Small intestinal γδ T17 cells promote SAE through STING/C1q-induced microglial synaptic pruning in male mice
Yuming Wu, Yujing Zhang, Yuan Yu, Xin Wang, Zifan Zhen, Yin Yuan, Bing Xie, Mengqi Han, Mengyuan Wang, Xinyu Zhang, Xueqiang Sun, Xiaoyue Wen, Kenji Hashimoto, You Shang, Shiying Yuan, Jiancheng Zhang
Abstract
Sepsis is a severe global health issue with high mortality rates, and sepsis-associated encephalopathy (SAE) further exacerbates this risk. While recent studies have shown the migration of gut immune cells to the lungs after sepsis, their impact on the central nervous system remains unclear. Our research demonstrates that sepsis could induce the migration of IL-7Rhigh CD8low γδ T17 cells from the small intestine to the meninges, where they secrete IL-17A, impairing mitochondrial function in microglia and activating the cGAS-STING-C1q pathway in male mice.
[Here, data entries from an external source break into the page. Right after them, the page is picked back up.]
(** ** Runs computed by [run_events] are runs of the driver *)

Lemma run_events_sound st0 fuel : forall st tr0 tr o,
  run_from st0 tr0 st ->
  run_events fuel st tr0 = (tr, o) ->
  match o with
  | Finished st' => run_from st0 tr st' /\ bitsize st' = 1
  | Running st' => run_from st0 tr st' /\ bitsize st' <> 1
  | Failed e =>
      exists st', run_from st0 tr st' /\ bitsize st' <> 1 /\
                  iteration st' = Err e
  end.
Proof.
  induction fuel as [| fuel IH]; intros st tr0 tr o R H; cbn [run_events] in H.
  - destruct (Z.eqb_spec (bitsize st) 1) as [E | E];
      inversion H; subst; auto.
  - destruct (Z.eqb_spec (bitsize st) 1) as [E | E].
    + inversion H; subst; auto.
    + destruct (iteration st) as [[ev st'] | e] eqn:Hit.
      * apply (IH st' (ev :: tr0) tr o); [| exact H].
        now apply (run_cons st0 tr0 st st' ev).
      * inversion H; subst. exists st. auto.
Qed.

Lemma run_events_outcome fuel : forall st tr0,
  snd (run_events fuel st tr0) = run fuel st.
Proof.
  induction fuel as [| fuel IH]; intros st tr0; cbn [run_events run].
  - destruct (bitsize st =? 1); reflexivity.
  - destruct (bitsize st =? 1); [reflexivity |].
    destruct (iteration st) as [[ev st'] | e]; [apply IH | reflexivity].
Qed.

Lemma run_from_first st0 st1 ev tr st :
  bitsize st0 <> 1 ->
  iteration st0 = Ok (ev, st1) ->
  run_from st1 tr st ->
  run_from st0 (tr ++ [ev]) st.
Proof.
  intros Hb Hit R. induction R as [| tr st st' ev' R IH Hb' Hit'].
  - cbn. apply (run_cons st0 [] st0 st1 ev); auto. apply run_nil.
  - cbn. apply (run_cons st0 (tr ++ [ev]) st st' ev'); auto.
Qed.

(** A finished run of the loop is a run of the driver. *)
Lemma run_finished fuel : forall st0 st,
  run fuel st0 = Finished st ->
  exists tr, run_from st0 tr st /\ bitsize st = 1 /\ (length tr <= fuel)%nat.
Proof.
  induction fuel as [| fuel IH]; intros st0 st H; cbn [run] in H.
  - destruct (Z.eqb_spec (bitsize st0) 1) as [E | E]; [| discriminate].
    inversion H; subst. exists []. split; [apply run_nil | split; [exact E | cbn; lia]].
  - destruct (Z.eqb_spec (bitsize st0) 1) as [E | E].
    + inversion H; subst. exists [].
      split; [apply run_nil | split; [exact E | cbn; lia]].
    + destruct (iteration st0) as [[ev st1] | e] eqn:Hit; [| discriminate].
      destruct (IH st1 st H) as (tr & R & Hb & Hl).
      exists (tr ++ [ev]).
      split; [now apply (run_from_first st0 st1) |].
      split; [exact Hb |]. rewrite length_app. cbn. lia.
Qed.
This process is accompanied by inhibited ubiquitination of STING at the K150 site, resulting in STING accumulation and increased release of C1q-tagged hippocampal synapses, which are subsequently pruned by activated microglia. Importantly, 4-octyl itaconate mitigates the excessive synaptic pruning by inhibiting γδ T17 cell migration and promoting STING ubiquitination, thereby alleviating SAE. Our findings suggest a potential mechanism of synaptic pruning by microglia via the cGAS-STING-C1q pathway, emphasize the critical role of gut-derived γδ T17 cell migration to the meninges in SAE, and highlight the importance of STING ubiquitination in modulating C1q-mediated excessive synaptic pruning. Sepsis-associated encephalopathy (SAE) is a severe and often fatal consequence of sepsis. Here authors show in a mouse model of sepsis that γδ T17 cells, migrating from the small intestine to the meninges, play a pathological role via activation of STING in microglia, leading to an increase in C1q-tagged synapses, which are subsequently pruned.